Saved entries:
%%

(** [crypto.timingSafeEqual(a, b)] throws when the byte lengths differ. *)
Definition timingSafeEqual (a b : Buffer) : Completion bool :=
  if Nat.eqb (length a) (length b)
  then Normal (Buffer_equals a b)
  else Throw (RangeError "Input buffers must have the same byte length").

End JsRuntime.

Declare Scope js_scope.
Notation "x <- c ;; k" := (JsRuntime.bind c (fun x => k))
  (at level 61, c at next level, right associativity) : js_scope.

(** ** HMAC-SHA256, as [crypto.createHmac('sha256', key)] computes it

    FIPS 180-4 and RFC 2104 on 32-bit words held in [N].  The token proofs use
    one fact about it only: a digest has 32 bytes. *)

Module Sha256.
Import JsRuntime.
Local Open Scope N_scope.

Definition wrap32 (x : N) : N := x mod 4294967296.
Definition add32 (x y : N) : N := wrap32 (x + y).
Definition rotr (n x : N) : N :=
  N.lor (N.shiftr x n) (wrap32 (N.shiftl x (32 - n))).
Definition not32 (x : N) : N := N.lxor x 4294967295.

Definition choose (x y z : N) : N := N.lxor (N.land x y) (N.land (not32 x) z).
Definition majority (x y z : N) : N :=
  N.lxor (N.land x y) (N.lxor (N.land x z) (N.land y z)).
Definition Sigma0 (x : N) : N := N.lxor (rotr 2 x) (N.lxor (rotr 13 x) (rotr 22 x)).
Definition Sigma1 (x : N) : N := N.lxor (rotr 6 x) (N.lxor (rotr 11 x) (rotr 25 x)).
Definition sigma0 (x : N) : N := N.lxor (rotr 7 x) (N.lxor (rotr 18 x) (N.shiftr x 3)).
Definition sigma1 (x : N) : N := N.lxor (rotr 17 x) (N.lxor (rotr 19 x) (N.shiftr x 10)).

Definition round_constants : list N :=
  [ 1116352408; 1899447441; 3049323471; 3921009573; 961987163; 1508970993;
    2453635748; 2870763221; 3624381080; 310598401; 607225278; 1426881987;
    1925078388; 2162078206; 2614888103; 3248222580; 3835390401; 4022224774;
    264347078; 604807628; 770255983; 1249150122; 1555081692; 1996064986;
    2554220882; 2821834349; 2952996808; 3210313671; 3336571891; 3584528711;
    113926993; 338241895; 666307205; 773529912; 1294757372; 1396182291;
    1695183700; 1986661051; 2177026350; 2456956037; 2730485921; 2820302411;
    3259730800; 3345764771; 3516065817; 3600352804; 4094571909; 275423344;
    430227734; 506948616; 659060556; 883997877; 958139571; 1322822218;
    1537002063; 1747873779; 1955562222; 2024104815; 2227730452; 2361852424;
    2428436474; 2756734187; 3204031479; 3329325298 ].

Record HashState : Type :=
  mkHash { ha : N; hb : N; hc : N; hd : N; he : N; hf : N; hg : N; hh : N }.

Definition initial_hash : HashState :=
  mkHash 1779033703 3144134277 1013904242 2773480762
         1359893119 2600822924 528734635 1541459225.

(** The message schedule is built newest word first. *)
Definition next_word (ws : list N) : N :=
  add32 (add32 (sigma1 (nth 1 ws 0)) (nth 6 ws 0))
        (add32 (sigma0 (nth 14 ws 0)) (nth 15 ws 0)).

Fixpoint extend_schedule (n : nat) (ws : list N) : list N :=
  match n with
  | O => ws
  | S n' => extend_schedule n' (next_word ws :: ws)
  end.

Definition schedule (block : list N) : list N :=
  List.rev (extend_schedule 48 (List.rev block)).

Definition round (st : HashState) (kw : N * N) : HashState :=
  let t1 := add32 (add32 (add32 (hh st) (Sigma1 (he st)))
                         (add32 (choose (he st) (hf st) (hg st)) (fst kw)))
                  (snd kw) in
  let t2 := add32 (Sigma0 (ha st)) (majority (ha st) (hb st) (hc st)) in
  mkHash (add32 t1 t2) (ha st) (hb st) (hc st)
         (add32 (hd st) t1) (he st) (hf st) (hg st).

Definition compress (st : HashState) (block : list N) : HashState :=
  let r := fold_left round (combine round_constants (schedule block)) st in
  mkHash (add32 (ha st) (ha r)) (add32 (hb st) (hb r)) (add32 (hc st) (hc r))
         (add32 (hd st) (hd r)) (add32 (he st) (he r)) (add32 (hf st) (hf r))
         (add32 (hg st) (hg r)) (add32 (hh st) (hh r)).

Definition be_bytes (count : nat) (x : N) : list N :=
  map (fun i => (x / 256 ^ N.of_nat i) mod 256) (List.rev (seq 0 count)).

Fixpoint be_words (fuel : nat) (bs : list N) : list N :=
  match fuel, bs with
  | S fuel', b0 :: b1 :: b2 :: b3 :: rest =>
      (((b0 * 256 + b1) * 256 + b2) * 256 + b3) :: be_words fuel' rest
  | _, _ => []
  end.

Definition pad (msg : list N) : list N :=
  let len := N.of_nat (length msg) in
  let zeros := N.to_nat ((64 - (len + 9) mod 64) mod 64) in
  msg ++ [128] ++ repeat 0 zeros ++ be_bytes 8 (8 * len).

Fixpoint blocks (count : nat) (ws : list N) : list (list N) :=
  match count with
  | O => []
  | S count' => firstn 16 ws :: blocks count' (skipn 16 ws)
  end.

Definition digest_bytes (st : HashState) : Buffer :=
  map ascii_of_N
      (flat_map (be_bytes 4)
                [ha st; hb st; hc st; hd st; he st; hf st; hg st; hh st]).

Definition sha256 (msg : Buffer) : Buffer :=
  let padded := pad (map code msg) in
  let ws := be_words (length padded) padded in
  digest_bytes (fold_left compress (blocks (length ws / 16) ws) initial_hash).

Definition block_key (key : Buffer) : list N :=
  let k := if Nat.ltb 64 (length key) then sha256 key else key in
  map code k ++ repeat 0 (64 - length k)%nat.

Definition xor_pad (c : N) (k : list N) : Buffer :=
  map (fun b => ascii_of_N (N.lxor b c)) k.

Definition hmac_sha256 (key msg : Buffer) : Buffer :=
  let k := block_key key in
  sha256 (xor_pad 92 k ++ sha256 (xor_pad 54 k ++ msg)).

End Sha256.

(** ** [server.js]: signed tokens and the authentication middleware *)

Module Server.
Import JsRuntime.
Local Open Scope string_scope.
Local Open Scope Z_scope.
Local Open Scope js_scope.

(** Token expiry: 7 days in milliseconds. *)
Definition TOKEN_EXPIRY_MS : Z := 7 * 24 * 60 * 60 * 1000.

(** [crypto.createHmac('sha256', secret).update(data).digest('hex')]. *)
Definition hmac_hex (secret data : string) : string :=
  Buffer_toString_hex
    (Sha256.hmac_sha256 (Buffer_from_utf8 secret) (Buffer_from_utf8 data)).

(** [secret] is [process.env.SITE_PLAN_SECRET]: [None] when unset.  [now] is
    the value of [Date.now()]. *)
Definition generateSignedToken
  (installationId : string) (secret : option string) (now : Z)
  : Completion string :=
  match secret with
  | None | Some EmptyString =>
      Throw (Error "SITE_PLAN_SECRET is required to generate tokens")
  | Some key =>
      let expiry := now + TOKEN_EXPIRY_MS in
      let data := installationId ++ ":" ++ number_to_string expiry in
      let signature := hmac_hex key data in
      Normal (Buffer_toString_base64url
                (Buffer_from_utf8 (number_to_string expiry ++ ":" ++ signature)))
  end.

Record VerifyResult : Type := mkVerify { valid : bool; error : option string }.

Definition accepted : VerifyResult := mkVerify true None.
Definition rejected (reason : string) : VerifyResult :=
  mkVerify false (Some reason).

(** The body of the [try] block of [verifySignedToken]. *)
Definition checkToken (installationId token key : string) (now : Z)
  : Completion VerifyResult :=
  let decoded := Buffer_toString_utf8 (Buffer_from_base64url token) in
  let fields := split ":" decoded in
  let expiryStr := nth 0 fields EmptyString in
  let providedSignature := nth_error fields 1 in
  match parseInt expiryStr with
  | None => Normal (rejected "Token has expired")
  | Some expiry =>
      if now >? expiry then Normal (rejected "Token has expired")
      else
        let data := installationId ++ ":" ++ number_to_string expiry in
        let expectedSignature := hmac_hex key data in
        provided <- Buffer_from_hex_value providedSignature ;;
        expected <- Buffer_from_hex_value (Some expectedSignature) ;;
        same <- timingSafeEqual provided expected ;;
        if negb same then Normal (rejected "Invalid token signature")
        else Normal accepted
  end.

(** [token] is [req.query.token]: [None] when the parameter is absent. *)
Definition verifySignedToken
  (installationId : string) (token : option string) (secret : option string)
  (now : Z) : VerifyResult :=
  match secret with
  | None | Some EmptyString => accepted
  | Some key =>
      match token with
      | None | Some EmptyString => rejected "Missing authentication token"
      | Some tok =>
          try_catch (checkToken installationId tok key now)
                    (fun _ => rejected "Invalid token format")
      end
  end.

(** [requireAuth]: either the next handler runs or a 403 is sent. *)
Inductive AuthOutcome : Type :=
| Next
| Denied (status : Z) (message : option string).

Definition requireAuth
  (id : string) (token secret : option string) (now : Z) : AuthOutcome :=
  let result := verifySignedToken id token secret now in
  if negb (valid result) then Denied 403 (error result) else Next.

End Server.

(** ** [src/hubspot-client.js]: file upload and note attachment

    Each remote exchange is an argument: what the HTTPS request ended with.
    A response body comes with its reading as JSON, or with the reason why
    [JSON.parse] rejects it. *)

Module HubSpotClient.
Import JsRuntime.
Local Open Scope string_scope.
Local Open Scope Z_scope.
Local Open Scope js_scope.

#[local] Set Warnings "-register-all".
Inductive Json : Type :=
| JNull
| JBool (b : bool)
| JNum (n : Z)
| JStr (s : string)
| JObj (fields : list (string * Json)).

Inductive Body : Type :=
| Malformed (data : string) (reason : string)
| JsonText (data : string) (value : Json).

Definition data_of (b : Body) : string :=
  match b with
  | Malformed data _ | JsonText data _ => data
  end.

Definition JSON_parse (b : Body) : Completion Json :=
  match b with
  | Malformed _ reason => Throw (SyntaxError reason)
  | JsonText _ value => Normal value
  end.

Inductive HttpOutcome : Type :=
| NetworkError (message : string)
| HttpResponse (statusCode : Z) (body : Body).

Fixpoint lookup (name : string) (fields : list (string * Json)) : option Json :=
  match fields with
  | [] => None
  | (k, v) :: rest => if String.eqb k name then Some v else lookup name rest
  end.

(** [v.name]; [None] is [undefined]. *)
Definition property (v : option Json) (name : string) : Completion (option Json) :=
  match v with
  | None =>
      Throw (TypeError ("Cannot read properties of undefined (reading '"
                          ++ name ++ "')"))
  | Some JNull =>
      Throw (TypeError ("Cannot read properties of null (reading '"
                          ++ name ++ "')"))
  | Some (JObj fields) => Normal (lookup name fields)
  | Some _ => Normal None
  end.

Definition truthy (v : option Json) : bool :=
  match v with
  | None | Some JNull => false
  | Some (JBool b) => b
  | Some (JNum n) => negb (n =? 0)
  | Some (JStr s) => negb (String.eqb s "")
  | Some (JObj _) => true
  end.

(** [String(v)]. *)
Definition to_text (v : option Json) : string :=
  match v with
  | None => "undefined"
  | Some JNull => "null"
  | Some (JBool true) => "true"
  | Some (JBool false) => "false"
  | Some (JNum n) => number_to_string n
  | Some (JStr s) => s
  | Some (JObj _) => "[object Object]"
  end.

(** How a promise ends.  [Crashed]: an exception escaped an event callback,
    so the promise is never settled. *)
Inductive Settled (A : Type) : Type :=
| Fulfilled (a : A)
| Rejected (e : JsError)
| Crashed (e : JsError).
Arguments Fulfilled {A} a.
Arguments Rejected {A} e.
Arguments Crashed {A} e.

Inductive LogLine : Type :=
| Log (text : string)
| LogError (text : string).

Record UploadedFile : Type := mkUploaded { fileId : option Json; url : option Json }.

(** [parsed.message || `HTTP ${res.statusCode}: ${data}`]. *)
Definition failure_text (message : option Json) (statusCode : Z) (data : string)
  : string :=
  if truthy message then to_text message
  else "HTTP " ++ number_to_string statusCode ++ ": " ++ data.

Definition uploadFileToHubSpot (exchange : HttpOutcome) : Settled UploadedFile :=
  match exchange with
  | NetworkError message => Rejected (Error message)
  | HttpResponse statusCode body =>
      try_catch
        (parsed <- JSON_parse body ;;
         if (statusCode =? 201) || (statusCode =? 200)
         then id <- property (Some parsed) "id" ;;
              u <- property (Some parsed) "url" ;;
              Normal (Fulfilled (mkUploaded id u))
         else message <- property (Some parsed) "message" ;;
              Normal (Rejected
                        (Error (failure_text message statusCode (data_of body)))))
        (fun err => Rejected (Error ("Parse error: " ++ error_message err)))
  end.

%%

What to produce:
Lines with the string "authentication": say how many appear in the entries above, giving the number alone.

Task solution:
2